この令和の世で生きてきた私にとってそれがいかに非科学的なことかについてはわざわざ難解な科学方程式や数式などを用いずとも信憑性に欠けるものであることは言うまでもないが、しかし他ならぬ私自身も幼少期に戦国の世からこの時代にやってきた事実がある以上、否定するわけにもいかないだろう。
日暮かごめはたしかに時を越えたのだ。
そして私もまた、運命の因果に導かれるように時を越えて、戦国の世に帰ってきた。
「おーい、とわ。入るぞ~」
「う、うわ! もろは! 入ってくるな!」
戦国時代では毎日風呂には入れない。
自動車やバイクなんて便利なものはないのでもっぱら自転車での移動だ。
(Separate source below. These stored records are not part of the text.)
(* ===== verification/Installation.v ===== *)
(** * Transactional installation (src/application/use-cases/ExecuteInstallationPlan.ts)

    The executor that applies a plan of byte-exact changes or restores every path it has
    touched, over any file system that keeps [FileLaws], and the contract it offers to the
    executor that coordinates it with services and git. *)

From S2P Require Import Prelude JsString NodePath Paths Values SensitivePaths Entities Ports.

(** ** Plans (src/application/ports/InstallationLifecycle.ts) *)

Inductive InstallationOperation := activate | deactivate | repair.
#[global] Instance InstallationOperation_eq_dec : EqDecision InstallationOperation.
Proof. solve_decision. Defined.
Inductive InstallationConflictCode :=
| backup_drift | configuration_mismatch | concurrent_change | external_state_drift | invalid_manifest
| invalid_managed_state | invalid_shared_config | managed_file_drift | managed_marker_collision
| owned_path_exists | service_id_collision | shared_file_drift.
Record InstallationConflict := mkConflict {
  conflict_code : InstallationConflictCode;
  conflict_path : AbsolutePath;
  conflict_message : string
}.
Record InstallationChange := mkInstallationChange {
  change_path : AbsolutePath;
  before : option string;
  after : option string;
  summary : string;
  mode : option Z
}.
Record InstallationPlan := mkPlan {
  operation : InstallationOperation;
  changes : list InstallationChange;
  conflicts : list InstallationConflict
}.
Record InstallationExecutionResult := mkExecution { applied : nat; dryRun : bool }.
Definition change_key (c : InstallationChange) : string := AbsolutePath.value (change_path c).

(** [InstallationExecutor.execute] *)
Definition InstallationExecutor (W : Type) : Type := InstallationPlan → M W InstallationExecutionResult.

Definition operation_name (o : InstallationOperation) : string :=
  match o with activate => "activate" | deactivate => "deactivate" | repair => "repair" end.
Definition conflict_list (cs : list InstallationConflict) : string :=
  join "; " (map (λ c, AbsolutePath.value (conflict_path c) +:+ ": " +:+ conflict_message c) cs).

(** ** The executor *)

Module TransactionalInstallationExecutor.
Section executor.
Context {W : Type} (files : FileSystem W).

Definition verify (c : InstallationChange) : M W unit :=
  let* found := read_ files (change_path c) in
  if bool_decide (found = before c) then mok tt
  else mlift (Err (InstallationConcurrentChangeError
                     ("Refusing stale installation plan; " +:+ change_key c +:+ " changed after planning"))).

Definition apply_ (c : InstallationChange) : M W unit :=
  match after c with
  | None => remove_ files (change_path c)
  | Some text => write_ files (change_path c) text (mode c)
  end.

Definition restore (c : InstallationChange) : M W unit :=
  match before c with
  | None => remove_ files (change_path c)
  | Some text => write_ files (change_path c) text None
  end.

(** The variables of [execute] that its handler reads. *)
Record Progress := mkProgress { attempted : list InstallationChange; appliedCount : nat }.

Definition commit_one (_ : unit) (c : InstallationChange) : M (Progress * W) unit :=
  let* _ := in_world (verify c) in
  let* _ := in_local (λ p, (mkProgress (attempted p ++ [c]) (appliedCount p), tt)) in
  let* _ := in_world (apply_ c) in
  in_local (λ p, (mkProgress (attempted p) (S (appliedCount p)), tt)).

(** Every restoration is tried; the errors are collected. *)
Definition restore_one (errors : list exn) (c : InstallationChange) : M W (list exn) := λ w,
  match restore c w with
  | (w', Ok _) => (w', Ok errors)
  | (w', Err e) => (w', Ok (errors ++ [e]))
  end.
Definition rollback (attempted : list InstallationChange) : M W (list exn) :=
  mfold restore_one [] (rev attempted).

Definition rollback_message : string :=
  "Installation transaction failed and could not be rolled back completely".

Definition execute (plan : InstallationPlan) : M W InstallationExecutionResult :=
  if 0 <? length (conflicts plan) then
    mlift (Err (InstallationPlanConflictError
      ("Installation " +:+ operation_name (operation plan) +:+ " has "
       +:+ string_of_nat (length (conflicts plan)) +:+ " conflict(s): " +:+ conflict_list (conflicts plan))))
  else
    let* _ := mfold (λ _ c, verify c) tt (changes plan) in
    λ w, match mfold commit_one tt (changes plan) (mkProgress [] 0, w) with
         | ((p, w'), Ok _) => (w', Ok (mkExecution (appliedCount p) false))
         | ((p, w'), Err e) =>
             (let* errors := rollback (attempted p) in
              mlift (Err (if 0 <? length errors then AggregateError (e :: errors) rollback_message else e))) w'
         end.
End executor.
End TransactionalInstallationExecutor.

(** [DryRunInstallationExecutor]: the plans it was given, and no effect on the world. *)
Module DryRunInstallationExecutor.
Definition execute (plan : InstallationPlan) : M (list InstallationPlan) InstallationExecutionResult :=
  λ plans, (plans ++ [plan], Ok (mkExecution 0 true)).
End DryRunInstallationExecutor.

(** ** What a plan does to the files *)

Section effect.
Implicit Types (cs : list InstallationChange) (m : Contents).

(** The files after the changes, and after undoing them in reverse. *)
Definition effect cs m : Contents := fold_left (λ m c, put m (change_key c) (after c)) cs m.
Definition undo cs m : Contents := fold_left (λ m c, put m (change_key c) (before c)) (rev cs) m.

(** Each change finds the text it was planned on. *)
Fixpoint fits cs m : Prop :=
  match cs with
  | [] => True
  | c :: r => m !! change_key c = before c ∧ fits r (put m (change_key c) (after c))
  end.

Lemma undo_snoc cs c m : undo (cs ++ [c]) m = undo cs (put m (change_key c) (before c)).
Proof. unfold undo. by rewrite rev_app_distr. Qed.
Lemma undo_cons c cs m : undo (c :: cs) m = put (undo cs m) (change_key c) (before c).
Proof. unfold undo. cbn [rev]. by rewrite fold_left_app. Qed.

Lemma undo_effect cs m : fits cs m → undo cs (effect cs m) = m.
Proof.
  revert m. induction cs as [|c cs IH]; intros m; [done|]. intros [Hc Hf].
  rewrite undo_cons. unfold effect. cbn [fold_left]. fold (effect cs (put m (change_key c) (after c))).
  rewrite IH by done. apply (put_touched m); [|done]. intros q Hq. by apply lookup_put_ne.
Qed.

Lemma undo_elsewhere cs m q : q ∉ map change_key cs → undo cs m !! q = m !! q.
Proof.
  induction cs as [|c cs IH]; [done|]. intros Hq. rewrite undo_cons, lookup_put_ne; set_solver.
Qed.
End effect.

(** ** The contract of an executor

    A plan is carried out completely, or the files end as they were, or the error says
    that they could not be restored; and only its own paths are touched. *)

Definition is_aggregate (e : exn) : Prop := ∃ errors message, e = AggregateError errors message.

Class ExecutorLaws {W : Type} (exec : InstallationExecutor W) := {
  exec_contents : W → Contents;
  exec_ok : ∀ plan w out, (exec plan w).2 = Ok out →
    conflicts plan = [] ∧ fits (changes plan) (exec_contents w)
    ∧ exec_contents (exec plan w).1 = effect (changes plan) (exec_contents w)
    ∧ applied out = length (changes plan);
  exec_err : ∀ plan w e, (exec plan w).2 = Err e →
    exec_contents (exec plan w).1 = exec_contents w ∨ is_aggregate e;
  exec_elsewhere : ∀ plan w k, k ∉ map change_key (changes plan) →
    exec_contents (exec plan w).1 !! k = exec_contents w !! k
}.

(** ** The executor keeps the contract *)

Section laws.
Import TransactionalInstallationExecutor.
Context {W : Type} (files : FileSystem W) `{!FileLaws files}.

Lemma file_verify_spec c w :
  contents (verify files c w).1 = contents w
  ∧ ((verify files c w).2 = Ok tt → contents w !! change_key c = before c).
Proof.
  unfold verify, mseq. destruct (read_law (change_path c) w) as [Hc Hr].
  destruct (read_ files (change_path c) w) as [w' [t|e]]; cbn [fst snd] in *; [|done].
  case_bool_decide as Hb; cbn; [|done]. split; [done|]. intros _. by rewrite <-Hb, (Hr t).
Qed.

Lemma file_apply_spec c w :
  touched (change_key c) (contents w) (contents (apply_ files c w).1)
  ∧ ((apply_ files c w).2 = Ok tt → contents (apply_ files c w).1 = put (contents w) (change_key c) (after c)).
Proof. unfold apply_. destruct (after c); [apply write_law|apply remove_law]. Qed.

Lemma file_restore_spec c w :
  touched (change_key c) (contents w) (contents (restore files c w).1)
  ∧ ((restore files c w).2 = Ok tt → contents (restore files c w).1 = put (contents w) (change_key c) (before c)).
Proof. unfold restore. destruct (before c); [apply write_law|apply remove_law]. Qed.

(** The files can be rewound to [m0] by undoing what was attempted. *)
Definition rewinds (m0 : Contents) (keys : list string) (s : Progress * W) : Prop :=
  undo (attempted s.1) (contents s.2) = m0 ∧ (∀ c, c ∈ attempted s.1 → change_key c ∈ keys)
  ∧ ∀ k, k ∉ keys → contents s.2 !! k = m0 !! k.

Lemma commit_one_spec m0 keys u c s :
  change_key c ∈ keys → rewinds m0 keys s →
  let r := commit_one files u c s in
  rewinds m0 keys r.1
  ∧ (r.2 = Ok tt → contents s.2 !! change_key c = before c
       ∧ contents r.1.2 = put (contents s.2) (change_key c) (after c)
       ∧ appliedCount r.1.1 = S (appliedCount s.1)).
Proof.
  destruct s as [p w]. intros Hk (Hu & Ha & He). unfold commit_one, mseq, in_world, in_local. cbn [fst snd] in *.
  destruct (file_verify_spec c w) as [Hv Hb]. destruct (verify files c w) as [w1 [[]|e]]; cbn [fst snd] in *.
  2:{ split; [|done]. split_and!; cbn [fst snd]; by rewrite ?Hv. }
  destruct (file_apply_spec c w1) as [Ht Hp]. rewrite Hv in Ht, Hp. specialize (Hb eq_refl).
  assert (∀ n, rewinds m0 keys (mkProgress (attempted p ++ [c]) n, (apply_ files c w1).1)) as Hrew.
  { intros n. split_and!; cbn [fst snd attempted].
    - by rewrite undo_snoc, (put_touched _ _ _ _ Ht Hb).
    - intros c' [Hc'| ->%list_elem_of_singleton]%elem_of_app; [by apply Ha|done].
    - intros k Hk'. rewrite Ht by congruence. by apply He. }
  destruct (apply_ files c w1) as [w2 [[]|e]]; cbn [fst snd] in *; [|by split].
  split; [apply Hrew|]. by rewrite Hp.
Qed.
当然、道が舗装されているわけもなく悪路を走るしかない。
移動だけで数日かかることも多く、道中は基本的に野宿となる。だから風呂は貴重だ。
「へへっ。別に減るもんじゃねえし、いいじゃんかよ。女同士なんだからさ」
のんびりひとりで疲れを癒そうと思っていた矢先、一糸纏わぬもろはが乱入してきた。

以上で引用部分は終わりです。